It's really sad that you interpret your dog's stress and lack of sufficiently motivational training as "blowing you off" in any sport, because if you trained her to love rally she wouldn't leave the ring. It's not your dog's job to go walk around some signs and cones on the floor. If you want your dog to do that, it's YOUR job to make it fun for her.

I think you really need to step back and realize what this stuff is all about. You want your dog to run up a little tippy board, weave around some plastic sticks, walk in patterns around signs and cones. It's all really stupid when you think about it. Of course it can be fun, it can help develop a bond with your dog, etc. But right now you're not making it fun and your training is probably compromising your bond with your dog. Don't you see how silly it all is? By treating it like a "job" and not making your dog the priority, you're taking away the only way to actually get something meaningful out of those stupid signs and tipping boards. You put cute little quotes in your signature about loving the game, but you don't seem to care at all about making your dog love the game. And since your dog isn't having fun, all there is to "love" are the stupid meaningless signs and cones. I think it's pretty ridiculous to "love" walking around in a pattern with a dog who doesn't want to do it because you haven't put in the effort to make it fun for her.


----------



## gabbys mom (Apr 23, 2008)

Well, I think dogs do "blow off" handlers some times. But I think we all may be using different definitions of "blow off". 

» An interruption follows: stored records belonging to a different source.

(* ===== verification/Governance.v ===== *)
(** * Governance: who can still administer a deployment

    [GovernanceLaws] is what the API relies on to keep one: how every repository
    write, accepted, refused or lost by raft, changes the listed users, the OIDC
    providers and the internal-authentication flag.  The raft store discharges
    it. *)

From S2P Require Import Prelude Json Domain Bolt Fsm Crypto Store Repo Authorization StoreTheory RateLimit Http Service.

#[local] Arguments jenc : simpl never.
#[local] Arguments jdec : simpl never.

(** The IDs ListUsers reports: a path segment that is not the index. *)
Definition listable (id : string) : Prop := id <> "" /\ id <> "by-username" /\ plain_id id.
#[export] Instance listable_dec id : Decision (listable id).
Proof. unfold listable, plain_id. apply _. Defined.

(** ** The contract *)

(** What a write may not change. *)
Record same_auth {R} `{!Repository R} (r r' : R) : Prop := {
  sa_providers : repo_OIDCProviders r' = repo_OIDCProviders r;
  sa_internal : repo_InternalAuthEnabled r' = repo_InternalAuthEnabled r }.

#[export] Instance same_auth_pre {R} `{!Repository R} : PreOrder (same_auth (R := R)).
Proof. split; [by constructor|]. intros r1 r2 r3 [] []. constructor; congruence. Qed.

(** The record CreateUser stores: a user without an ID is keyed by its name. *)
Definition named (u : User) : User := if bool_decide (u_ID u = "") then u <| u_ID := u_Username u |> else u.

Class GovernanceLaws (R : Type) `{!Repository R} := {
  gov_ok : R -> Prop;
  gov_user : R -> string -> option User;
  law_keyed : forall r id u, gov_ok r -> gov_user r id = Some u -> u_ID u = id /\ listable id;
  law_GetUser_keyed : forall r id u, gov_ok r -> plain_id id -> repo_GetUser id r = Ok u -> u_ID u = id;
  law_ListUsers : forall r, gov_ok r ->
    exists l, repo_ListUsers r = Ok l /\ forall u, u ∈ l <-> exists id, gov_user r id = Some u;
  law_GetUser : forall r id u, gov_ok r -> listable id -> repo_GetUser id r = Ok u <-> gov_user r id = Some u;
  gov_frame : R -> R -> Prop := fun r r' =>
    gov_ok r' /\ (forall id, gov_user r' id = gov_user r id) /\ same_auth r r';
  law_CreateChannel : forall r c, gov_ok r -> gov_frame r (repo_CreateChannel c r).1.1;
  law_UpdateChannel' : forall r c, gov_ok r -> gov_frame r (repo_UpdateChannel c r).1.1;
  law_DeleteChannel : forall r id, gov_ok r -> gov_frame r (repo_DeleteChannel id r).1;
  law_CreateChannelRoleMapping : forall r m, gov_ok r -> gov_frame r (repo_CreateChannelRoleMapping m r).1.1;
  law_DeleteChannelRoleMapping : forall r c id, gov_ok r -> gov_frame r (repo_DeleteChannelRoleMapping c id r).1;
  law_CreateRoleMapping : forall r m, gov_ok r -> gov_frame r (repo_CreateRoleMapping m r).1.1;
  law_DeleteRoleMapping : forall r id, gov_ok r -> gov_frame r (repo_DeleteRoleMapping id r).1;
  law_UpdateGlobalConfig : forall r c, gov_ok r -> gov_frame r (repo_UpdateGlobalConfig c r).1;
  law_BumpAuthEpoch' : forall r, gov_ok r -> gov_frame r (repo_BumpAuthEpoch r).1;
  law_SetSetupModeEndTime : forall r t, gov_ok r -> gov_frame r (repo_SetSetupModeEndTime t r).1;
  law_CreateUser : forall r u, gov_ok r ->
    let r' := (repo_CreateUser u r).1.1 in
    gov_ok r' /\ same_auth r r' /\ (forall id v, gov_user r id = Some v -> gov_user r' id = Some v) /\
    forall id v, gov_user r' id = Some v -> gov_user r id = Some v \/ v = named u;
  law_UpdateUser : forall r u, gov_ok r -> plain_id (u_ID u) ->
    let r' := (repo_UpdateUser u r).1 in
    gov_ok r' /\ same_auth r r' /\
    forall id, gov_user r' id = gov_user r id \/ id = u_ID u /\ gov_user r' id = Some u;
  law_DeleteUser : forall r id, gov_ok r -> plain_id id ->
    let r' := (repo_DeleteUser id r).1 in
    gov_ok r' /\ same_auth r r' /\ (forall id', id' <> id -> gov_user r' id' = gov_user r id') /\
    forall v, gov_user r' id = Some v -> gov_user r id = Some v;
  law_ExternalIdentity : forall r p i sub u, gov_ok r -> repo_GetUserByExternalIdentity p i sub r = Ok u ->
    (exists id, gov_user r id = Some u) /\ u_ExternalIdentities u <> [];
  law_SetOIDCProviders : forall r ps, gov_ok r ->
    let r' := (repo_SetOIDCProviders ps r).1 in
    gov_ok r' /\ (forall id, gov_user r' id = gov_user r id) /\
    repo_InternalAuthEnabled r' = repo_InternalAuthEnabled r /\
    (repo_OIDCProviders r' = repo_OIDCProviders r \/ repo_OIDCProviders r' = Ok ps);
  law_SetInternalAuthEnabled' : forall r b, gov_ok r ->
    let r' := (repo_SetInternalAuthEnabled b r).1 in
    gov_ok r' /\ (forall id, gov_user r' id = gov_user r id) /\
    repo_OIDCProviders r' = repo_OIDCProviders r /\
    (repo_InternalAuthEnabled r' = repo_InternalAuthEnabled r \/ repo_InternalAuthEnabled r' = Ok (Some b))
}.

I think Katie is right in that "blow off" can be caused by stress. Gabby does that a lot- she stresses down a lot and all of a sudden I have a laggy dog at obedience trials or dog that barely trots around a course on agility- when she was showing agility. I have a buddy whose dog stresses up- results in the zoomies, butt tucks, ring leaving. All stress related. 

I think inattention and sensory overload can also result in "blowing off". I train by myself A LOT - and before and after work. Guess what? There aren't as many people around my training building at five am or nine pm as there are during a show weekend. Same place, same behavior- just way more hustle and bustle. Can result in a lot less attention, missed signals, missed drops, etc. Did she "blow me off"? Sure, I guess. Whose fault was that? Different story...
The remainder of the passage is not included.